ML and Virtual Cells
Modern fluorescence microscopy produces massive, high-dimensional datasets: large 5D volumes (x, y, z, time, channels) of living cells under many conditions. Analysing this data at scale requires advanced machine learning (ML) and AI models that go beyond simple quantification, enabling us to extract hidden patterns, predict behaviours, and ultimately generate virtual representations of cells (“Virtual Cells”).
Our computational pipeline is designed to:
- Automate experiment setup and imaging decisions.
- Denoise and enhance image quality for gentle, long-term live-cell imaging.
- Segment and quantify subcellular structures across thousands of cells.
- Build generative models that learn the rules of cell behaviour.
- Create “Virtual Cells” that allow prediction, visualisation, and simulation of cellular processes.
ML in the Imaging Pipeline
1. Experiment Automation
- Cell detection and localisation: Neural networks adapted from DETR (detection transformers) operate directly on raw volumetric OPM data to find cells of interest.
- Automated cell selection: Using user-provided labels (e.g. healthy/unhealthy, cell-cycle stage, receptor localisation), ML learns decision boundaries to choose which cells to image in real time.
- Adaptive parameter optimisation: Models predict the best laser power, exposure, and acquisition strategy for each cell, maximising image quality and throughput.

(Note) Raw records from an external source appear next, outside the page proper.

Definition Row_eq_dec (a b : Row) : {a = b} + {a <> b}.
Proof.
  apply list_eq_dec. intros [c v] [c' v'].
  destruct (string_dec c c'); [ | right; congruence ].
  destruct (value_eq_dec v v'); [ left | right ]; congruence.
Defined.

(** Labels in order of first appearance. *)
Fixpoint distinct (seen cs : list string) : list string :=
  match cs with
  | [] => []
  | c :: cs' =>
      if mem c seen then distinct seen cs' else c :: distinct (c :: seen) cs'
  end.

Definition has_dup (cs : list string) : bool :=
  negb (Nat.eqb (List.length (distinct [] cs)) (List.length cs)).

Definition project (cs : list string) (r : Row) : Row :=
  map (fun c => (c, cell r c)) cs.

(** [pd.DataFrame(records)]: the columns are the keys of the records in
    order of first appearance, and a record lacking a key gets a null. *)
Definition DataFrame_of_records (recs : list Row) : DataFrame :=
  let cols := distinct [] (flat_map (map fst) recs) in
  mkDF cols (map (project cols) recs).

(** [df[[c1, ..., cn]]]: raises [KeyError] on the labels that are absent. *)
Definition getitem_cols (cs : list string) (df : DataFrame) : result DataFrame :=
  match filter (fun c => negb (mem c (columns df))) cs with
  | [] => Ok (mkDF cs (map (project cs) (rows df)))
  | missing => Raise (KeyError missing)
  end.

(** [df[c]] read as a series. *)
Definition getitem (c : string) (df : DataFrame) : result (list value) :=
  if mem c (columns df) then Ok (map (fun r => cell r c) (rows df))
  else Raise (KeyError [c]).

(** [df[c] = series]: overwrite the column, or append it when new. *)
Definition setitem (c : string) (vals : list value) (df : DataFrame) : DataFrame :=
  mkDF (if mem c (columns df) then columns df else columns df ++ [c])
       (map (fun rv => set_cell c (snd rv) (fst rv)) (combine (rows df) vals)).

Fixpoint rename_label (m : list (string * string)) (c : string) : string :=
  match m with
  | [] => c
  | (old, new) :: m' => if string_dec c old then new else rename_label m' c
  end.
(** * Preheat policy manager (src/pkg/p2p/preheat/policy/manager.go)

    A shallow embedding of the policy manager of the P2P preheat
    subsystem: the read operations of the manager ([Get], [GetByName],
    [ListPolicies], [ListPoliciesByProject]) and the normalization pass
    they run on every schema that comes back from the store
    ([parsePolicy], [parseFilters], [parseTrigger]).

    Layout of the file: the model of the Go values and of the library
    functions the manager calls ([strconv.ParseInt], the conversion of a
    float64 to an int, [encoding/json]), then the manager itself, then the
    theorems.

    Conventions.
    - A Go [string] is a sequence of bytes: [string] of [ascii].
    - A fixed-width integer is a [Z]; where the code can wrap, the
      reduction modulo [2^w] is written out.
    - A float64 is a [spec_float] of the standard library (sign, integer
      mantissa, binary exponent), with [prec = 53] and [emax = 1024].
    - A pointer that may be nil is an [option]; a slice that may be nil is
      an [option] of a list.
    - A schema lives in a heap, [gmap loc Schema]: the manager mutates the
      schema it is given and hands the same pointer back.
    - A Go function returning [(T, error)] returns a [result T]; a
      run-time panic is the third outcome [Panic].
    - The [context.Context] every method takes is handed to the store and
      plays no part here; it is left out.  [Count], [Create], [Update] and
      [Delete] hand their arguments to the store and are not modelled. *)

From Stdlib Require Import ZArith String Ascii List Lia.
From Stdlib Require Import DecimalString DecimalZ DecimalPos DecimalN.
From Stdlib Require Import Floats.SpecFloat.
From stdpp Require Import base option list gmap strings.

Local Open Scope string_scope.
Local Open Scope Z_scope.

(** ** Package strconv *)

Module strconv.

(** The sentinel errors a [NumError] wraps. *)
Inductive num_err : Type :=
| ErrSyntax
| ErrRange
| ErrBase (base : Z)
| ErrBitSize (bitSize : Z).

(** [strconv.NumError]: the failing function, the input, the reason. *)
Record NumError : Type := mkNumError {
  Func : string;
  Num : string;
  Err : num_err
}.

Definition syntaxError (fn str : string) : NumError := mkNumError fn str ErrSyntax.
Definition rangeError (fn str : string) : NumError := mkNumError fn str ErrRange.
Definition baseError (fn str : string) (base : Z) : NumError :=
  mkNumError fn str (ErrBase base).
Definition bitSizeError (fn str : string) (bitSize : Z) : NumError :=
  mkNumError fn str (ErrBitSize bitSize).

Definition IntSize : Z := 64.
Definition maxUint64 : Z := 2 ^ 64 - 1.

(** Arithmetic of [uint64]. *)
Definition u64 (n : Z) : Z := n mod 2 ^ 64.

Definition byte_of (c : ascii) : Z := Z.of_N (N_of_ascii c).

(** [lower(c) = c | ('x' - 'X')]. *)
Definition lower (c : Z) : Z := Z.lor c 32.

(** The digit a byte stands for, [None] where the library reports a syntax
    error.  Underscores are digits separators for base 0 only, which this
    model leaves out (see [ParseUint]). *)
Definition digit_of (c : Z) : option Z :=
  if (48 <=? c) && (c <=? 57) then Some (c - 48)
  else if (97 <=? lower c) && (lower c <=? 122) then Some (lower c - 97 + 10)
  else None.

(** The loop of [ParseUint] over the bytes of the input, [n] being the
    number read so far.  [Some err] at the first byte that is no digit of
    the base, or where the number leaves the range. *)
Fixpoint ParseUint_loop (s0 : string) (base cutoff maxVal : Z)
  (s : string) (n : Z) : Z * option NumError :=
  match s with
  | EmptyString => (n, None)
  | String c rest =>
      match digit_of (byte_of c) with
      | None => (0, Some (syntaxError "ParseUint" s0))
      | Some d =>
          if base <=? d then (0, Some (syntaxError "ParseUint" s0))
          else if cutoff <=? n then (maxVal, Some (rangeError "ParseUint" s0))
          else
            let n' := u64 (n * base) in
            let n1 := u64 (n' + d) in
            if (n1 <? n') || (maxVal <? n1)
            then (maxVal, Some (rangeError "ParseUint" s0))
            else ParseUint_loop s0 base cutoff maxVal rest n1
      end
  end.

(** [strconv.ParseUint], for an explicit base [2 <= base <= 36].  Base 0
    (the base is taken from a prefix of the input, underscores allowed) is
    not modelled: the manager always passes base 10. *)
Definition ParseUint (s : string) (base bitSize : Z) : Z * option NumError :=
  if String.eqb s EmptyString then (0, Some (syntaxError "ParseUint" s))
  else if negb ((2 <=? base) && (base <=? 36))
  then (0, Some (baseError "ParseUint" s base))
  else if (bitSize <? 0) || (64 <? bitSize)
  then (0, Some (bitSizeError "ParseUint" s bitSize))
  else
    let bitSize := if bitSize =? 0 then IntSize else bitSize in
    let cutoff := maxUint64 / base + 1 in
    let maxVal := u64 (u64 (2 ^ bitSize) - 1) in
    ParseUint_loop s base cutoff maxVal s 0.

(** Arithmetic of [int64]. *)
Definition i64 (n : Z) : Z := (n + 2 ^ 63) mod 2 ^ 64 - 2 ^ 63.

2. Image Quality and Denoising
- Generative photon models: Deep generative networks trained on photon-counting data denoise extremely low-light images, allowing gentle imaging that preserves cell viability.

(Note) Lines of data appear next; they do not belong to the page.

(** ** [main] *)

(** The body of [main] for a given value of its local [filename]. *)
Definition main_with (filename : string) (fuel : nat) : M unit :=
  err <- net_DialTimeout "tcp" ServerAddress ConnectionTimeout ;;
  match err with
  | Some err => fmt_Println ["error connecting to server:"; Error err] ;;; os_Exit 1
  | None =>
      defer conn_Close (
        let logFilename := DefaultLogFilename in
        err <- os_OpenFile_append logFilename ;;
        match err with
        | Some err => fmt_Println ["error creating log file:"; Error err] ;;; os_Exit 1
        | None =>
            defer logFile_Close (
              match validateFilename filename with
              | Some err => logger_Println ["invalid filename:"; Error err] ;;; os_Exit 1
              | None =>
                  err <- downloadFile fuel filename DefaultBufferSize ;;
                  match err with
                  | Some err =>
                      logger_Println ["error downloading file:"; Error err] ;;; os_Exit 1
                  | None => logger_Output ("downloaded file " +:+ filename +:+ newline)
                  end
              end)
        end)
  end.

Definition main (fuel : nat) : M unit := main_with "test.txt" fuel.

(** The exit status of the process and the world it leaves: a [main] that
    returns ends the process with status 0. *)
Definition run (fuel : nat) (w : World) : option (Z * World) :=
  match main fuel w with
  | Returned _ w' => Some (0%Z, emit (EvExit 0) w')
  | Exited code w' => Some (code, w')
  | OutOfFuel => None
  end.

Definition run_with (filename : string) (fuel : nat) (w : World) : option (Z * World) :=
  match main_with filename fuel w with
  | Returned _ w' => Some (0%Z, emit (EvExit 0) w')
  | Exited code w' => Some (code, w')
  | OutOfFuel => None
  end.

(** ** Vocabulary of the statements *)

(** Position [k] of [text] holds a character of the class. *)
Definition class_at (cls : list (ascii * ascii)) (text : list ascii) (k : nat) : Prop :=
  exists c, text !! k = Some c /\ in_class cls c = true.

(** The events that were added to the trace between [w] and [w']. *)
Definition emitted (w w' : World) : list Event :=
  drop (length (trace w)) (trace w').

(** A server that writes [chunks] and then closes the connection: every
    chunk arrives after its delay, whatever its size. *)
Definition arrivals (chunks : list (Z * list byte)) : list ReadEv :=
  map (fun c => Arrive (fst c) (snd c)) chunks.
Lemma dependency_target_own project m path c external log :
  assoc m "src"
  = Some (YStr ("git@" ++ replace "https://" "" GITLAB_URL
                  ++ String ":" (path ++ String c "git"))) ->
  path <> EmptyString -> occurs Re.newline path = false ->
  c <> Re.newline ->
  dependency_target GITLAB_URL project (YMap m) external log
  = Ok ((SStr path, external), log).
Proof.
  intros Hsrc Hne Hnl Hc. unfold dependency_target, subscript.
  rewrite Hsrc. rewrite url_pattern_matches; try assumption.
  - reflexivity.
  - simpl. destruct (Ascii.eqb_spec c Re.newline); [contradiction |].
    reflexivity.
Qed.

End OwnSource.

(** X6.  A requirement whose source is
    [git@<host>:<path><c>git], with the host of the configured instance
    and any character [c] but a newline in the place of the dot, is
    recorded under [<path>]; nothing is printed and the external list
    is left alone.  So [git@host:group/role.git] is recorded under
    [group/role], and so is [git@host:group/role-git]. *)
Theorem own_src_is_recorded_under_its_path
        GITLAB_URL project prjid m path c used_by_data external log :
  Re.plain (replace "https://" "" GITLAB_URL) = true ->
  assoc m "include" = None ->
  assoc m "src"
  = Some (YStr ("git@" ++ replace "https://" "" GITLAB_URL
                  ++ String ":" (path ++ String c "git"))) ->
  path <> EmptyString -> occurs Re.newline path = false ->
  c <> Re.newline ->
  add_dependency GITLAB_URL project prjid (YMap m) (used_by_data, external) log
  = Ok (Next (record_edge used_by_data (SStr path) prjid, external), log).
Proof.
  intros _ Hinc Hsrc Hne Hnl Hc. unfold add_dependency, contains.
  rewrite Hinc. unfold bind, lift.
  rewrite (dependency_target_own GITLAB_URL project m path c external log
             Hsrc Hne Hnl Hc).
  reflexivity.
Qed.

(** ** What the fetcher returns *)

(** X5.  A document other than the empty dictionary comes from one place
    only: the directory was listed, the first entry of the listing that
    carries the file name was retrieved, and the document is what the
    parser made of it.  The call then printed nothing. *)
Theorem get_yaml_content_document project path filename log doc log' :
  get_yaml_content project path filename log = Ok (doc, log') ->
  doc <> YMap [] ->
  exists items meta_main file_info,
    Project.repository_tree project path = Ok items /\
    first_named items filename = Some meta_main /\
    Item.name meta_main = filename /\
    Project.repository_blob project (Item.id meta_main) = Ok file_info /\
    FileInfo.content file_info = Ok doc /\
    log' = log ++ [Fetched (Project.id project) path filename].
Proof.
  unfold get_yaml_content. intros H Hdoc.
  peel H as u l1 H1. unfold emit in H1. injection H1 as _ <-.
  destruct (Project.repository_tree project path) as [items | e | n] eqn:Ht.
  - destruct (Nat.ltb 0 (List.length items)).
    + destruct (first_named items filename) as [meta_main |] eqn:Hf.
      * destruct (Project.repository_blob project (Item.id meta_main))
          as [file_info | e | n] eqn:Hb.
        -- apply lift_inv in H. destruct H as [Hc <-].
           exists items, meta_main, file_info.
           repeat split; try assumption.
           unfold first_named in Hf. apply find_some in Hf.
           apply String.eqb_eq. exact (proj2 Hf).
        -- destruct e; try discriminate.
           peel H as u1 l2 H2. apply ret_inv in H. destruct H as [-> _].
           contradiction Hdoc. reflexivity.
        -- discriminate.
      * apply ret_inv in H. destruct H as [-> _].
        contradiction Hdoc. reflexivity.
    + apply ret_inv in H. destruct H as [-> _].
      contradiction Hdoc. reflexivity.
  - destruct e; try discriminate.
    peel H as u1 l2 H2. peel H as u2 l3 H3.
    apply ret_inv in H. destruct H as [-> _].
    contradiction Hdoc. reflexivity.
  - discriminate.
Qed.

(** ** The record of a play *)

(** X4.  A play gets its record exactly when its path has a namespace
    (a part without a newline before the last slash, and something after
    it) and its tags can be listed.  The record holds the data of the
    repository and the namespace; it has no description, platforms or
    galaxy tags, and the requirements file has no part in it. *)
Theorem set_play_attributes_record project content e :
  set_play_attributes project content = Ok e <->
  exists g seg git_tags,
    Project.path_with_namespace project = (g ++ String "/" seg)%string /\
    g <> EmptyString /\ occurs Re.newline g = false /\
    seg <> EmptyString /\ occurs "/" seg = false /\
    Project.tags project = Ok git_tags /\
    e = {| Entity.state := play;
           Entity.name := SStr (Project.name project);
           Entity.url := Project.ssh_url_to_repo project;
           Entity.web_url := Project.web_url project;
           Entity.group := g;
           Entity.used_by := [];
           Entity.git_tags := git_tags;
           Entity.description := None;
           Entity.platforms := None;
           Entity.galaxy_tags := None |}.
Proof.
  unfold set_play_attributes, group_of. split.
  - intros H. apply rbind_inv in H. destruct H as (g & Hg & H).
    apply rbind_inv in H. destruct H as (tags & Htags & H).
    injection H as <-.
    destruct (Re.re_match group_pattern (Project.path_with_namespace project))
      as [caps |] eqn:Hm; [| discriminate].
    apply group_pattern_sound in Hm.
    destruct Hm as (g' & seg & -> & Hp & Hg1 & Hg2 & Hs1 & Hs2).
    simpl in Hg. injection Hg as <-.
    exists g', seg, tags. repeat split; assumption.
  - intros (g & seg & tags & Hp & Hg1 & Hg2 & Hs1 & Hs2 & Htags & ->).
    rewrite Hp, (group_pattern_complete g seg Hg1 Hg2 Hs1 Hs2).
    simpl. rewrite Htags. reflexivity.
Qed.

- Data augmentation: Synthetic images are generated to increase dataset diversity and improve downstream training.
3. Segmentation and Quantification
- Pre-trained architectures: Advanced networks (U-Net, diffusion models, transformers) are adapted to microscopy data using low-rank adaptation (LoRA) for efficient fine-tuning.

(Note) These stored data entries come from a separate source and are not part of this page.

(** * notify-django-app: the notification dispatcher

    A shallow embedding of [celery_app/tasks.py] (the task
    [send_notification] and its helpers), of
    [notification_app/services/services.py] (the three channel senders of
    [NotificationService]) and of the tables of
    [notification_app/models.py], followed by the properties the
    specification states about them.

    Conventions of the embedding.
    - A Python [str] is a [string] holding its UTF-8 bytes.  The two
      patterns of the source only name ASCII characters; a byte of a
      multi-byte code point is neither ["@"] nor ["."], so matching
      [[^@]+@[^@]+\.[^@]+] on bytes and on code points agree.  [\D] is
      read as "not an ASCII digit".
    - [Optional[str]] is [option string]; [None] is Python's [None].
    - Code that can raise lives in a state-and-exception monad.  A raise
      keeps the state reached so far: the task runs outside any database
      transaction.
    - The outside world (SMTP server, Twilio, Telegram) is a parameter: a
      [Transport] answers each call from the history of calls made before
      it.  Every call is appended to that history, which is how "no
      network call was made" is stated.
    - [settings] is a parameter as well (the project's settings module is
      not among the sources).
    - Calls to [logger] and the [created_at] timestamps are left out. *)

From Stdlib Require Import ZArith Ascii String List Bool Lia.
From stdpp Require Import base option list gmap strings pretty.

- Multi-structure segmentation: Plasma membrane, endosomes, Golgi, ER, nucleus, mitochondria, and more are segmented in full 5D volumes.
- Population statistics: Quantitative descriptors (shape, size, localisation, dynamics) are extracted across thousands of cells and distilled into population-level metrics.
Virtual Cells
1. Latent Representations of Cell States
- Each cell state is represented as a point in a learned latent space, defined by the spatial distribution of subcellular structures.
- Generative models capture the co-dependence between structures, allowing us to predict unlabelled organelles from labelled ones or from label-free OP-SLIM reference channels.
- “Average cells” can be reconstructed, representing population-level states in an interpretable form.
2. Hierarchical Generative Models
- Variational hierarchical models are trained on large 5D datasets to represent cell states and their distributions across populations.
- This allows simulation of new cell states sampled from the learned distribution, providing both statistical insight and realistic visualisations.
3. Dynamics and Time Evolution
- Generative temporal models (transformer-based) learn trajectories of cells through the latent state space.
- Models capture both short-term transitions (Markovian) and long-range dependencies (non-Markovian).
- These models enable predictive simulations of cell behaviour, including responses to stimuli before and after imaging.
Outputs and Sharing
- Software: ML pipelines, APIs, and GUIs for automated imaging, segmentation, and generative modelling.
- Data: Large-scale 5D datasets with full metadata, available via open repositories.
- Models: Pre-trained generative models of cell states and dynamics for reuse by the bioimaging and AI communities.